**Task material:**
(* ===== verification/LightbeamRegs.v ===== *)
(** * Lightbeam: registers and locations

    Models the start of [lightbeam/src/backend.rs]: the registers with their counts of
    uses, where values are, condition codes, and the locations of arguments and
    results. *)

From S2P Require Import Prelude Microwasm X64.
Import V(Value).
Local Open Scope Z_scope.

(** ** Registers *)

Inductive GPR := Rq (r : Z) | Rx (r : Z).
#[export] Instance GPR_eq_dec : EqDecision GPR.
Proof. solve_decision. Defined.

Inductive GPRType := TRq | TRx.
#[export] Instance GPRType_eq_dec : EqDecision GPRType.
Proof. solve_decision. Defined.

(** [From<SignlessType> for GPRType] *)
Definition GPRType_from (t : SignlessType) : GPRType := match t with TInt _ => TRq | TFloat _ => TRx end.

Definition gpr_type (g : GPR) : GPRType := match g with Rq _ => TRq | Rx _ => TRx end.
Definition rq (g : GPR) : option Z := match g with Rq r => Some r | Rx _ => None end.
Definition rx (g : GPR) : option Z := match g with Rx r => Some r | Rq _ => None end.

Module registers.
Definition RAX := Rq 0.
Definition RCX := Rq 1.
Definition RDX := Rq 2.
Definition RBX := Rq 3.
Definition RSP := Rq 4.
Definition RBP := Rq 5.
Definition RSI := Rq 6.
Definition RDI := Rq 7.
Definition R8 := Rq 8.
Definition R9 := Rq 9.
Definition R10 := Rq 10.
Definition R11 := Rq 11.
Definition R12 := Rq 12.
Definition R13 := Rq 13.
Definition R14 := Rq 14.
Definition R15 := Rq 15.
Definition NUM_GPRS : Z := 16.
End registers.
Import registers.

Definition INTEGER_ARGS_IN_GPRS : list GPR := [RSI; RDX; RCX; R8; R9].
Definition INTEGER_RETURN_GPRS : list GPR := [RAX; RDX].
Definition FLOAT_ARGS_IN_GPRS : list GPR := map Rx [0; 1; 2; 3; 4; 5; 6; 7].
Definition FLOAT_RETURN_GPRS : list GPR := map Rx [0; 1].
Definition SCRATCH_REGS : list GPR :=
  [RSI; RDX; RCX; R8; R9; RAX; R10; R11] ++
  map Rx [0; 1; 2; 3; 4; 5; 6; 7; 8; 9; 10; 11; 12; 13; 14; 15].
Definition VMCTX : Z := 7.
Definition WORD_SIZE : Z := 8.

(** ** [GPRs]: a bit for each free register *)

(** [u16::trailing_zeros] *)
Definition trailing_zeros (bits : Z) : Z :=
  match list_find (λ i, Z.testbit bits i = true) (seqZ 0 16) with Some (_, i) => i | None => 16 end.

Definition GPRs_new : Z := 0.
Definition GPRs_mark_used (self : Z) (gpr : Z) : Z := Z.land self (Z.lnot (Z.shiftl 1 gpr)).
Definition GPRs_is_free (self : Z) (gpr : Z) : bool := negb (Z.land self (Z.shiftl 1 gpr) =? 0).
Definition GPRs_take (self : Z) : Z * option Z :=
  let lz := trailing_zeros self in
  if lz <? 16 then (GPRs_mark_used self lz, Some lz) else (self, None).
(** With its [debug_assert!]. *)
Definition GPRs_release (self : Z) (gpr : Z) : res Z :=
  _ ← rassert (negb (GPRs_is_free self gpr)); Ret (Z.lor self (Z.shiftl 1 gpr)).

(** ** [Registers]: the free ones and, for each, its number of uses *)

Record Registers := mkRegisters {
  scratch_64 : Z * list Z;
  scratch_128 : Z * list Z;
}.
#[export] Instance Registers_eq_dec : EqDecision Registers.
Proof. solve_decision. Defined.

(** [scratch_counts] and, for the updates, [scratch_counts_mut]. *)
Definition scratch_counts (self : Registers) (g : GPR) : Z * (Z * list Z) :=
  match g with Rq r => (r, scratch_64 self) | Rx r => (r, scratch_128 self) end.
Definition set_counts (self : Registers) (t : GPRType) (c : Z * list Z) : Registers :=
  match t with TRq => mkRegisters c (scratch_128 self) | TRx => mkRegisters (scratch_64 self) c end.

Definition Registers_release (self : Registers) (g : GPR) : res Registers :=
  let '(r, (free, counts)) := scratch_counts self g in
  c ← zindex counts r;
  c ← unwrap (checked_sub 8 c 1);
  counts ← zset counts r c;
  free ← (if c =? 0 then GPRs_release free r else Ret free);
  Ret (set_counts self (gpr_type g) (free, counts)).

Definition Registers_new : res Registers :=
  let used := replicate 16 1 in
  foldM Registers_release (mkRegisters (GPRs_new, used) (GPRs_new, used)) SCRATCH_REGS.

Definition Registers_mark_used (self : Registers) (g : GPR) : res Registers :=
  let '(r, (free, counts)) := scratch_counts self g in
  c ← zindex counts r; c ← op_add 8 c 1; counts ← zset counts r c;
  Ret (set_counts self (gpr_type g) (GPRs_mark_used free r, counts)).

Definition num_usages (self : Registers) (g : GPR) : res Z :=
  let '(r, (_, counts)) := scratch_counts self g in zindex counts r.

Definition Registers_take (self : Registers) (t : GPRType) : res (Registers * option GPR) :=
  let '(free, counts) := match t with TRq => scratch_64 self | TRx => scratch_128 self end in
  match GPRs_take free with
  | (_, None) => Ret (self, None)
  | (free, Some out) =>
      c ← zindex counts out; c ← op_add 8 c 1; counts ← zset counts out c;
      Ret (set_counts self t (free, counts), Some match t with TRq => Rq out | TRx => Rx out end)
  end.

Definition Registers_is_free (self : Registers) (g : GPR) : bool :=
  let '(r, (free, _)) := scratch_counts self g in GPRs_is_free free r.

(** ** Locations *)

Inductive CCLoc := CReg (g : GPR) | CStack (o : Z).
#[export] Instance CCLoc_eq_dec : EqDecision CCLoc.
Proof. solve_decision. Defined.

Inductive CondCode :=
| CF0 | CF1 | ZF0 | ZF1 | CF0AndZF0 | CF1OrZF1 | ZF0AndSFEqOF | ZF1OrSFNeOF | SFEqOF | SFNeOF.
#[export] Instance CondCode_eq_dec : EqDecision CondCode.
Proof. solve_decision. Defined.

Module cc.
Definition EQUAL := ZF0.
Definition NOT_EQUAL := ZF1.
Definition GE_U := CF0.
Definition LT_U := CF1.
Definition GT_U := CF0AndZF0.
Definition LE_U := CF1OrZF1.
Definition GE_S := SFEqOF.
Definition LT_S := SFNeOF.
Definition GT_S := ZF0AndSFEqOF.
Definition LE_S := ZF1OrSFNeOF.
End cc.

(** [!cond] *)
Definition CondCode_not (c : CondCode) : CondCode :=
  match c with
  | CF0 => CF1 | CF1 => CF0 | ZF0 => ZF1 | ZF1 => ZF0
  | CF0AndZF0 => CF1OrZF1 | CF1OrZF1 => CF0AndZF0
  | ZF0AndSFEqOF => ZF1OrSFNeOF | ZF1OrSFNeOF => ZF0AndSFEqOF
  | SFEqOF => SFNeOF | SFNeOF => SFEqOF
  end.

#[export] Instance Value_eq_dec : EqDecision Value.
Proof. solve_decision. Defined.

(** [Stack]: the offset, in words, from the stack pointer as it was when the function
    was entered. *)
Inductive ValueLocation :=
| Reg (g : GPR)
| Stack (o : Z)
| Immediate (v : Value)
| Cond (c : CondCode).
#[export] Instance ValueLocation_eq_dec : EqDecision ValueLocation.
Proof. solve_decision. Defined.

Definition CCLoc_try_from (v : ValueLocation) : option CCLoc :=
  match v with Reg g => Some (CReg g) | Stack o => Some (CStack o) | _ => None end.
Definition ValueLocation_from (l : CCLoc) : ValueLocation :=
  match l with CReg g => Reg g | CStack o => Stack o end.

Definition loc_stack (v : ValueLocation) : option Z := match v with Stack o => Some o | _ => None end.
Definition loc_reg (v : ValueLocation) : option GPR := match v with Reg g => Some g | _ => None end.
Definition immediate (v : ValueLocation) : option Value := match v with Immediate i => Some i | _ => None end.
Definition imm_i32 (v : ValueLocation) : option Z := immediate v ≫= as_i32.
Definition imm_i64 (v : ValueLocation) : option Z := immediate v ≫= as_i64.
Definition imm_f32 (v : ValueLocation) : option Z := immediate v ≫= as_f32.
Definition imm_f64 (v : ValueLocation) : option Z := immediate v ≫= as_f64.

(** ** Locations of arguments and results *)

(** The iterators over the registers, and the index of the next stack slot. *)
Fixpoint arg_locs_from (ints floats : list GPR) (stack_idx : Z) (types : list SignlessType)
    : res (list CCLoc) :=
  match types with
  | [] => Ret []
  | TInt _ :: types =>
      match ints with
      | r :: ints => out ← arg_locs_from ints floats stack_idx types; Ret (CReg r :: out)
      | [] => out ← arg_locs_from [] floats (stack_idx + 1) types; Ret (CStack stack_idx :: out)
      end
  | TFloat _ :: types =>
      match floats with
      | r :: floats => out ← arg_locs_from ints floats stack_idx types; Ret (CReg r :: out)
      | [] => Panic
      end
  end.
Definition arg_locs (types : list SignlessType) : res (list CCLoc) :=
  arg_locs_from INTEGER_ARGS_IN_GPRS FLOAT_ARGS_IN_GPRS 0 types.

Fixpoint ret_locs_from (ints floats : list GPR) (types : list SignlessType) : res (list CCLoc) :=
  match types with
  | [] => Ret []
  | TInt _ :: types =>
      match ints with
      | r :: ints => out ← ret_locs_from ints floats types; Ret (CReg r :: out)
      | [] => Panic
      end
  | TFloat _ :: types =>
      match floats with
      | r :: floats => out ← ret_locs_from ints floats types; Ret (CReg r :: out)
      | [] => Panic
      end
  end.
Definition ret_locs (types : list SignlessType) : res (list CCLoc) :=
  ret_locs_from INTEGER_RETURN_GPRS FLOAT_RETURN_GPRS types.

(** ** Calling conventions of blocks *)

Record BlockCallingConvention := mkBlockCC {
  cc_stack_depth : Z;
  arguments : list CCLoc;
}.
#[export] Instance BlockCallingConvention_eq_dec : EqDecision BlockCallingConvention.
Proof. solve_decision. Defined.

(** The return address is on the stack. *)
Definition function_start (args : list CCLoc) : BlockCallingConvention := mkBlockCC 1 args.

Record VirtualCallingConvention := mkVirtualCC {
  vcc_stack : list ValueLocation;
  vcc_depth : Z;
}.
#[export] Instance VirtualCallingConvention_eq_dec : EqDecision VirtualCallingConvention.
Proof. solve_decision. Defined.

**What is expected:** Your answer should be the lines above from the one containing "Definition RSI := Rq 6." through the one containing "Definition trailing_zeros (bits", copied exactly and with both ends kept.

**Result below:**
Definition RSI := Rq 6.
Definition RDI := Rq 7.
Definition R8 := Rq 8.
Definition R9 := Rq 9.
Definition R10 := Rq 10.
Definition R11 := Rq 11.
Definition R12 := Rq 12.
Definition R13 := Rq 13.
Definition R14 := Rq 14.
Definition R15 := Rq 15.
Definition NUM_GPRS : Z := 16.
End registers.
Import registers.

Definition INTEGER_ARGS_IN_GPRS : list GPR := [RSI; RDX; RCX; R8; R9].
Definition INTEGER_RETURN_GPRS : list GPR := [RAX; RDX].
Definition FLOAT_ARGS_IN_GPRS : list GPR := map Rx [0; 1; 2; 3; 4; 5; 6; 7].
Definition FLOAT_RETURN_GPRS : list GPR := map Rx [0; 1].
Definition SCRATCH_REGS : list GPR :=
  [RSI; RDX; RCX; R8; R9; RAX; R10; R11] ++
  map Rx [0; 1; 2; 3; 4; 5; 6; 7; 8; 9; 10; 11; 12; 13; 14; 15].
Definition VMCTX : Z := 7.
Definition WORD_SIZE : Z := 8.

(** ** [GPRs]: a bit for each free register *)

(** [u16::trailing_zeros] *)
Definition trailing_zeros (bits : Z) : Z :=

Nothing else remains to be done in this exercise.